**Dataset content:**

Lemma decoder_prints_all (s : shape) : decoder_prints functions s.
Proof.
  induction s as [| p | items IH | members IH | entries IH | items IH
                  | c tag props payload IH | l name message cause IH]
    using shape_ind;
    intros fuel vb Hfuel Henc; simpl in Hfuel.
  - destruct fuel as [| [| fuel]]; try lia.
    simpl. by rewrite app_nil_r.
  - destruct fuel as [| fuel]; try lia. simpl in Henc. rewrite app_nil_r.
    destruct p as [| | | n | | | | | | | | | | |]; try done.
    by destruct n as [[] | | |].
  - by apply decoder_prints_array.
  - destruct fuel as [| fuel]; try lia.
    rewrite SerializeJSONProperty_S. simpl.
    rewrite (members_not_function functions enc_of)
      by (done || apply enc_of_not_function).
    rewrite (decoder_prints_members members IH) by (done || lia). done.
  - destruct fuel as [| fuel]; try lia.
    rewrite SerializeJSONProperty_S. simpl.
    repeat (rewrite deserializer_stringify_string_ge by lia; simpl).
    rewrite (decoder_prints_array entries IH) by (auto using encodable_entries || lia).
    done.
  - destruct fuel as [| fuel]; try lia.
    rewrite SerializeJSONProperty_S. simpl.
    repeat (rewrite deserializer_stringify_string_ge by lia; simpl).
    rewrite (decoder_prints_array items IH) by (done || lia).
    done.
  - destruct fuel as [| fuel]; try lia.
    rewrite SerializeJSONProperty_S. simpl.
    pose proof (size_pos payload).
    repeat (rewrite deserializer_stringify_string_ge by lia; simpl).
    destruct Henc as (_ & _ & _ & _ & _ & Hpayload).
    rewrite IH by (done || lia). done.
  - destruct fuel as [| [| [| fuel]]]; try lia. reflexivity.
Qed.
End decoder_stringify.

(** ** Second pass: the encoder's [JSON.parse] *)

Lemma index_of_number_of_nat (n : nat) : index_of_number (number_of_nat n) = Some n.
Proof.
  destruct n as [| n]; [done |]. unfold number_of_nat, index_of_number. simpl Z.leb.
  cbv iota. f_equal. rewrite Nat2Pos.id by done. simpl. lia.
Qed.

Lemma json_of_number_of_nat (n : nat) :
  json_of_number (number_of_nat n) = JNumber (number_of_nat n).
Proof. by destruct n. Qed.

Lemma verbatim_get_position (verbatim : list value) (pos : nat) (v : value) :
  verbatim !! pos = Some v →
  verbatim_get verbatim (VNumber (number_of_nat pos)) = Ok v.
Proof.
  intros Hv. unfold verbatim_get. by rewrite index_of_number_of_nat, Hv.
Qed.

Lemma holds_refs_app (verbatim : list value) (pos : nat) (r1 r2 : list value) :
  holds_refs verbatim pos (r1 ++ r2) →
  holds_refs verbatim pos r1 ∧ holds_refs verbatim (pos + length r1) r2.
Proof.
  intros H. split; intros i v Hi.
  - apply H. by apply lookup_app_l_Some.
  - replace (pos + length r1 + i) with (pos + (length r1 + i)) by lia.
    apply H. rewrite lookup_app_r by lia.
    by replace (length r1 + i - length r1) with i by lia.
Qed.

Lemma holds_refs_extend (verbatim : list value) (refs : list value) :
  holds_refs (verbatim ++ refs) (length verbatim) refs.
Proof.
  intros i v Hi. rewrite lookup_app_r by lia.
  by replace (length verbatim + i - length verbatim) with i by lia.
Qed.
(** * Multi-model LLM manager: dispatch with automatic fallback

    A shallow embedding of [chatbot/multi_model_manager.py]
    (class [MultiModelLLMManager]) and of the entry point of
    [chatbot/text_corrector.py] that the manager calls.

    - Python values that cross the wire (JSON bodies, adapter results) are
      the inductive [pyval]; a Python [str] is a [string] of bytes, and
      [str.lower] is modelled on the ASCII letters.
    - Exceptions are values of [exn]; code that may raise returns a sum
      [A + exn] ([inl] is a normal return, [inr] a raise).
    - The three backing services are oracles over an abstract [World]
      that is threaded through every call, so that a service may answer
      differently each time it is asked.
    - [self.models] is a list of records, [self.model_stats] a [gmap] from
      the provider key to its two counters. *)

From Stdlib Require Import ZArith QArith String Ascii List Bool Lia.
From stdpp Require Import base option list gmap strings pretty.
Import ListNotations.

Local Set Warnings "-register-all".

Local Open Scope Z_scope.

(** ** Strings

    A [str] is held as the bytes of its UTF-8 encoding. The case
    mappings and the white space test below are those of Python on the
    ASCII characters and leave every other byte alone. On a text of ASCII
    characters they are [str.lower], [str.upper], [str.strip] and
    [str.split]; on other characters Python does more (it lowercases
    U+00C9, uppercases U+00DF to two letters, strips U+00A0), which is not
    modelled. The texts the manager searches are lowercased error
    messages, searched for ASCII markers; what is proved of a text that a
    user or a model supplies and that depends on its case or its white
    space is stated for ASCII texts ([is_ascii] below). *)

Module Str.

(** The one-character string [chr 10]. *)
Definition nl : string := String (Ascii.ascii_of_nat 10) EmptyString.

Definition lower_char (c : ascii) : ascii :=
  let n := Ascii.nat_of_ascii c in
  if ((65 <=? n) && (n <=? 90))%nat then Ascii.ascii_of_nat (n + 32) else c.

(** [s.lower()], for the ASCII letters *)
Fixpoint lower (s : string) : string :=
  match s with
  | EmptyString => EmptyString
  | String c s' => String (lower_char c) (lower s')
  end.

(** [kw in s] for two strings *)
Fixpoint contains (kw s : string) : bool :=
  String.prefix kw s ||
  match s with
  | EmptyString => false
  | String _ s' => contains kw s'
  end.

(** [any(kw in s for kw in kws)] *)
Definition any_in (kws : list string) (s : string) : bool :=
  existsb (fun kw => contains kw s) kws.

(** [sep.join(parts)] *)
Definition join (sep : string) (parts : list string) : string :=
  String.concat sep parts.

End Str.

(** ** Python values and exceptions *)

(** JSON bodies and adapter results. A [dict] keeps its items in order; the
    keys of a JSON object are strings. Numbers that are not integers are
    not represented. *)
Inductive pyval : Type :=
| PNone
| PBool (b : bool)
| PInt (z : Z)
| PStr (s : string)
| PList (l : list pyval)
| PDict (d : list (string * pyval)).

(** [bool(v)] *)
Definition truthy (v : pyval) : bool :=
  match v with
  | PNone => false
  | PBool b => b
  | PInt z => negb (z =? 0)
  | PStr s => negb (String.eqb s "")
  | PList l => match l with [] => false | _ => true end
  | PDict d => match d with [] => false | _ => true end
  end.

(** [type(v).__name__] *)
Definition type_name (v : pyval) : string :=
  match v with
  | PNone => "NoneType"
  | PBool _ => "bool"
  | PInt _ => "int"
  | PStr _ => "str"
  | PList _ => "list"
  | PDict _ => "dict"
  end.

(** [d.get(k, dflt)] *)
Fixpoint dict_get (k : string) (d : list (string * pyval)) (dflt : pyval) : pyval :=
  match d with
  | [] => dflt
  | (k', v) :: d' => if String.eqb k k' then v else dict_get k d' dflt
  end.

(** The exceptions the manager tells apart: [requests.exceptions.HTTPError]
    (the handler reads [e.response.status_code]) and every other subclass
    of [Exception], kept as its class name and its [str(e)]. *)
Inductive exn : Type :=
| HTTPError (status : Z) (text : string)
| PyError (cls : string) (text : string).
Definition drawScreen (g : GameState) : Screen :=
  if negb (running g) && gameEnded g then EndScreen else PlayField.

(** The [keydown] listener installed on [DOMContentLoaded]. *)
Definition keydown (k : string) : M unit :=
  let key := toLowerCase k in
  if existsb (String.eqb key) ["a"; "b"; "c"]%string then
    handleKeyPress key ;;; ret tt
  else ret tt.

(** [n] animation frames: [gameLoop()] run [n] times in a row. *)
Definition frames (n : nat) (w : World) : World :=
  Nat.iter n (fun w => fst (gameLoop w)) w.

(** The mole [update()] leaves behind, for the [animationSpeed] [s] it
    read from the table. *)
Definition advance (s : Q) (m : Mole) : Mole :=
  if isAnimating m then
    if isVisible m then
      let a := (animationProgress m + s)%Q in
      if Qle_bool 1 a then set_isAnimating false (set_animationProgress 1 m)
      else set_animationProgress a m
    else
      let a := (animationProgress m - s)%Q in
      if Qle_bool a 0 then set_isAnimating false (set_animationProgress 0 m)
      else set_animationProgress a m
  else m.

(** The session clock never exceeds its starting value. *)
Definition clock_ok (w : World) : Prop := timeLeft (gs w) <= 60.

(** The bounds the session fields keep: the clock at most [60], the
    level in [0..5] (the range the declaration of [gameState] documents)
    and a score made of [+10] and [-20] steps. *)
Definition gs_ok (g : GameState) : Prop :=
  timeLeft g <= 60 /\ 0 <= difficultyLevel g <= 5 /\ score g mod 10 = 0.

(** [m] keeps [I] and, from a state satisfying [I], raises no exception. *)
Definition safe {A} (I : World -> Prop) (m : M A) : Prop :=
  forall w, I w -> I (fst (m w)) /\ snd (m w) <> None.

(** Mole 0 as the first [show()] after [start()] leaves it, for the
    random source [rnd0]. *)
Definition popped_mole0 : Mole :=
  {| isVisible := true; isHit := false; isGoodMole := true;
     visibilityTimer := Some 6%nat; animationProgress := 0; isAnimating := true;
     isBashAnimating := false; bashFrame := 0; bashTimer := None |}.

(** A world where mole 0 is a fully popped bad bunny. *)
Definition w_bad : World :=
  set_gs (with_moles [upd_mole newMole true false false None 1 false false 0 None;
                      newMole; newMole]
            (mkGameState true false 0 60 None [] 0 false)) (init rnd0).

(** The part of the world the session clock depends on. *)
Definition clock_view (w : World) :=
  (running (gs w), paused (gs w), timeLeft (gs w), gameTimer (gs w), timers w, nextId w).

(** ** Difficulty *)

Lemma harder_trans : forall p q r, harder p q -> harder q r -> harder p r.
Proof. unfold harder; intros p q r H1 H2; lra. Qed.

(** C1: for tiers [0 <= t1 < t2 <= 5] the profile of [t2] is strictly
    harder than that of [t1] (every duration bound strictly shorter, the
    animation speed strictly higher), in the tables of both variants;
    in particular [speed t1 <= speed t2] and [maxShowTime t1 >= maxShowTime t2]. *)
Theorem difficulty_monotonic : forall t1 t2, 0 <= t1 -> t1 < t2 -> t2 <= 5 ->
  tightens difficultySettings t1 t2 /\ tightens Wab.difficultySettings t1 t2.
Proof.
  intros t1 t2 H1 H2 H3.
  assert (t1 = 0 \/ t1 = 1 \/ t1 = 2 \/ t1 = 3 \/ t1 = 4) as Ht1 by lia.
  assert (t2 = 1 \/ t2 = 2 \/ t2 = 3 \/ t2 = 4 \/ t2 = 5) as Ht2 by lia.
  destruct Ht1 as [-> | [-> | [-> | [-> | ->]]]];
  destruct Ht2 as [-> | [-> | [-> | [-> | ->]]]];
  try lia;
  split; do 2 eexists; (split; [reflexivity | split; [reflexivity |]]);
  unfold harder; simpl; lra.
Qed.

Lemma difficulty_monotonic_witness :
  (0 <= 1 /\ 1 < 4 /\ 4 <= 5) /\
  (tightens difficultySettings 1 4 /\ tightens Wab.difficultySettings 1 4).
Proof.
  split; [lia |].
  apply (difficulty_monotonic 1 4); lia.
Defined.
(** * Batched decoding core: GptDecoder, PenaltyLayer and the paged KV-cache

    A shallow embedding of
    - [GptDecoder<T>::forward], [forwardAsync], [gatherTree] and the two
      [IGptDecoder::acceptDraftTokens*] entry points (runtime/gptDecoder.cpp),
    - [PenaltyLayer<T>::setup] and [forwardAsync] (layers/penaltyLayer.cpp),
    - the [BlockManager] bookkeeping declared in
      batch_manager/kvCacheManager.h, with the hash of token vectors and
      [GenerationRequest] of the same header,
    - the index functions of [MixtureOfExpertsPlugin]
      (mixtureOfExpertsPlugin.h),
    together with the properties of them that the design document states,
    and further properties read off the code.

    Device memory is a store of buffers; a tensor is a handle (data type,
    shape, buffer id) into it, so that two handles on one buffer alias as the
    C++ pointers do.  Host functions run in a small state-and-error monad that
    also records the runtime calls they issue (allocations, kernel launches,
    stream synchronisations). *)

From stdpp Require Import base numbers option list gmap strings.

Local Open Scope string_scope.
Local Open Scope list_scope.
Local Open Scope Z_scope.

(** ** Runtime: tensors, store, errors, events *)
Module Runtime.

(** nvinfer1::DataType, as far as the decoder uses it. *)
Inductive DataType := kFLOAT | kHALF | kINT8 | kINT32 | kBOOL | kUINT8 | kINT64.

#[global] Instance DataType_eq_dec : EqDecision DataType.
Proof. solve_decision. Defined.

Definition BufferId := nat.

(** An [ITensor]: element type, shape and the buffer it points to. *)
Record ITensor := mkTensor {
  getDataType : DataType;
  getShape : list Z;
  data : BufferId
}.

(** Raw memory: every buffer is a flat array of words. Floating-point
    payloads are kept as opaque words. *)
Abbreviation Store := (gmap nat (list Z)).

(** [Dims::d[i]]: a fixed array, zero beyond [nbDims]. *)
Definition d (shape : list Z) (i : nat) : Z := nth i shape 0.

(** [ITensor::volume]. *)
Definition volume (shape : list Z) : Z := foldr Z.mul 1 shape.

Definition getSize (t : ITensor) : Z := volume (getShape t).

(** Two's-complement wrap of [SizeType] (int32) arithmetic and the
    conversion [static_cast<std::size_t>]. *)
Definition wrap_int32 (z : Z) : Z := (z + 2 ^ 31) `mod` 2 ^ 32 - 2 ^ 31.
Definition to_size_t (z : Z) : Z := z `mod` 2 ^ 64.

Inductive Error :=
| CheckFailed (msg : string)     (* TLLM_CHECK, TLLM_CHECK_WITH_INFO, TLLM_THROW *)
| NullDereference                (* dereference of an empty TensorPtr / optional *)
| OutOfBounds                    (* access outside a buffer, or std::out_of_range *)
| DivisionByZero
| CapacityExceeded (msg : string)
| LogicError (msg : string)
| LayerFailure (msg : string).   (* raised inside the decoding layers or a kernel *)

Inductive Event :=
| EvPinnedAlloc (n : Z)          (* BufferManager::pinned, pinnedPool *)
| EvGpuAlloc (n : Z)             (* BufferManager::gpu *)
| EvLayerForward                 (* DynamicDecodeLayer::forward *)
| EvStreamSynchronize            (* cudaStreamSynchronize *)
| EvKernel (name : string)       (* a kernel launch *)
| EvSyncCheck.                   (* sync_check_cuda_error() *)

#[global] Instance Event_eq_dec : EqDecision Event.
Proof. solve_decision. Defined.

(** What the host observes: memory contents and the calls issued so far. *)
Record World := mkWorld {
  wStore : Store;
  wTrace : list Event
}.

(** Host code: reads and writes its state, may throw. The state at the
    point of the throw is kept. *)
Definition ST (S A : Type) : Type := S -> (Error + A) * S.

Definition ret {S A} (a : A) : ST S A := fun w => (inr a, w).
Definition throw {S A} (e : Error) : ST S A := fun w => (inl e, w).
Definition bind {S A B} (m : ST S A) (k : A -> ST S B) : ST S B :=
  fun w => match m w with
           | (inl e, w') => (inl e, w')
           | (inr a, w') => k a w'
           end.

Definition liftE {S A} (r : Error + A) : ST S A :=
  match r with inl e => throw e | inr a => ret a end.

Definition check {S} (b : bool) (msg : string) : ST S unit :=
  if b then ret tt else throw (CheckFailed msg).

(** Host code of the decoder works on the world. *)
Abbreviation M := (ST World).

Definition emit (e : Event) : M unit :=
  fun w => (inr tt, mkWorld (wStore w) (wTrace w ++ [e])).

Definition getStore : M Store := fun w => (inr (wStore w), w).
Definition putStore (s : Store) : M unit :=
  fun w => (inr tt, mkWorld s (wTrace w)).

(** [p[i]] on the buffer behind pointer [p]. *)
Definition loadAt (s : Store) (p : BufferId) (i : Z) : Error + Z :=
  if decide (0 <= i) then
    match s !! p ≫= (λ l, l !! Z.to_nat i) with
    | Some v => inr v
    | None => inl OutOfBounds
    end
  else inl OutOfBounds.

Definition storeAt (s : Store) (p : BufferId) (i : Z) (v : Z) : Error + Store :=
  if decide (0 <= i) then
    match s !! p with
    | Some l => if decide (Z.to_nat i < length l)%nat
                then inr (<[p := <[Z.to_nat i := v]> l]> s)
                else inl OutOfBounds
    | None => inl OutOfBounds
    end
  else inl OutOfBounds.

Definition readAt (p : BufferId) (i : Z) : M Z :=
  fun w => liftE (loadAt (wStore w) p i) w.

Definition writeAt (p : BufferId) (i : Z) (v : Z) : M unit :=
  fun w => match storeAt (wStore w) p i v with
           | inr s' => (inr tt, mkWorld s' (wTrace w))
           | inl e => (inl e, w)
           end.

(** [for (SizeType i = 0; i < n; ++i) body(i)], threading an accumulator. *)
Fixpoint forFrom {S A} (i : Z) (count : nat) (body : Z -> A -> ST S A) (acc : A)
    : ST S A :=
  match count with
  | O => ret acc
  | S c => bind (body i acc) (forFrom (i + 1) c body)
  end.

Definition forRange {S A} (n : Z) (body : Z -> A -> ST S A) (acc : A) : ST S A :=
  forFrom 0 (Z.to_nat n) body acc.

(** [BufferManager::pinned(shape, type)]: a fresh zero-filled buffer. *)
Definition pinned (shape : list Z) (ty : DataType) : M ITensor :=
  fun w =>
    let p := fresh (dom (wStore w)) in
    (inr (mkTensor ty shape p),
     mkWorld (<[p := replicate (Z.to_nat (volume shape)) 0]> (wStore w))
             (wTrace w ++ [EvPinnedAlloc (volume shape)])).

(** [BufferManager::gpu(shape, type)]: a fresh device buffer. *)
Definition gpu (shape : list Z) (ty : DataType) : M ITensor :=
  fun w =>
    let p := fresh (dom (wStore w)) in
    (inr (mkTensor ty shape p),
     mkWorld (<[p := replicate (Z.to_nat (volume shape)) 0]> (wStore w))
             (wTrace w ++ [EvGpuAlloc (volume shape)])).

End Runtime.

Export Runtime.

Notation "'do' x <- m ; k" := (bind m (fun x => k))
  (at level 10, x name, m at level 100, k at level 200).
Notation "'do' ' p <- m ; k" := (bind m (fun x => let 'p := x in k))
  (at level 10, p pattern, m at level 100, k at level 200).
Notation "'run' m ; k" := (bind m (fun _ => k))
  (at level 10, m at level 100, k at level 200).

(** ** Device kernels the decoder launches (kernels/decodingKernels.h) *)
Module Kernels.

(** Total accessors used by the kernel models: the kernels do not check
    bounds, a read outside a buffer yields 0 and a write outside is dropped. *)
Definition rd (buf : list Z) (i : Z) : Z :=
  if decide (0 <= i) then default 0 (buf !! Z.to_nat i) else 0.

Definition wr (buf : list Z) (i v : Z) : list Z :=
  if decide (0 <= i) then <[Z.to_nat i := v]> buf else buf.

(** Buffer behind a kernel argument pointer; [None] is [nullptr]. *)
Definition bufOf (s : Store) (p : option BufferId) : list Z :=
  default [] (p ≫= (fun q => s !! q)).

Definition getAt (s : Store) (p : option BufferId) (i : Z) : Z := rd (bufOf s p) i.
(** X15. Every call on the image that gets to line 86 overwrites [xg] and
    [yg] with the mesh grids of its own offsets, whatever the object held
    before and whether the call returns or raises later: [xg] holds the
    scaled column offsets and [yg] (negated at lines 89 and 96 for the
    projection) the scaled row offsets.  With offsets that numpy adds as
    floats [rg] is overwritten as well; with an int offset beyond 64 bits,
    on an image that has pixels, line 87 raises ([TypeError], or
    [OverflowError] from a square) and [rg] stays as it was. *)
Theorem heliographic_mesh_last_call_wins (lm : libm) (self : CRD) (d : grid)
    (rest : list pynum) (off : option (float * float)) :
  offsets self rest = Return off ->
  let r := heliographic lm (Arr d, rest) self in
  xg (fst r) = Some (xg_of self off) /\ yg (fst r) = Some (yg_of self off) /\
  (float_offsets rest -> rg (fst r) = Some (rg_of self off)) /\
  (~ float_offsets rest -> 0 < xdim self -> 0 < ydim self ->
     rg (fst r) = rg self /\
     (snd r = Raise TypeError \/ snd r = Raise OverflowError)) /\
  forall i j, i < ydim self -> j < xdim self ->
    at2 (xg_of self off) i j = Some (pixel_x self off j) /\
    at2 (grid_map PrimFloat.opp (yg_of self off)) i j = Some (pixel_y self off i).
Proof.
  intros Hoff. cbn zeta. rewrite heliographic_Arr. unfold heliographic_image.
  rewrite Hoff.
  assert (Hat : forall i j, i < ydim self -> j < xdim self ->
            at2 (xg_of self off) i j = Some (pixel_x self off j) /\
            at2 (grid_map PrimFloat.opp (yg_of self off)) i j = Some (pixel_y self off i)).
  { intros i j Hi Hj. split; [now apply at2_xg_of_pixel|now apply at2_opp_yg_of]. }
  destruct (root_fails lm rest self off) as [[]|e] eqn:Er.
  - assert (Hno : ~ float_offsets rest -> 0 < xdim self -> 0 < ydim self -> False).
    { intros Hfl Hw Hh.
      destruct (root_fails_objects lm rest self off Hfl Hw Hh); congruence. }
    destruct (project _ _ _ _ _) as [ll|e]; cbn [fst snd].
    + destruct (cached_mesh ll (meshed self off)) as (-> & -> & ->).
      split; [done|]. split; [done|]. split; [done|]. split; [|exact Hat].
      intros Hfl Hw Hh. exfalso. auto.
    + split; [done|]. split; [done|]. split; [done|]. split; [|exact Hat].
      intros Hfl Hw Hh. exfalso. auto.
  - cbn [fst snd]. split; [done|]. split; [done|]. split; [|split; [|exact Hat]].
    + intros Hfl. rewrite (root_fails_floats lm rest self off Hfl) in Er. discriminate Er.
    + intros Hfl Hw Hh. split; [done|].
      destruct (root_fails_objects lm rest self off Hfl Hw Hh) as [H|H];
        rewrite H in Er; injection Er as <-; auto.
Qed.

**Task instructions:** Going down the listing above, begin printing at the line with "[A + exn] ([inl]" and finish with the line with "differently each time it is asked.", exactly as they appear.

**Reply:**
      [A + exn] ([inl] is a normal return, [inr] a raise).
    - The three backing services are oracles over an abstract [World]
      that is threaded through every call, so that a service may answer
      differently each time it is asked.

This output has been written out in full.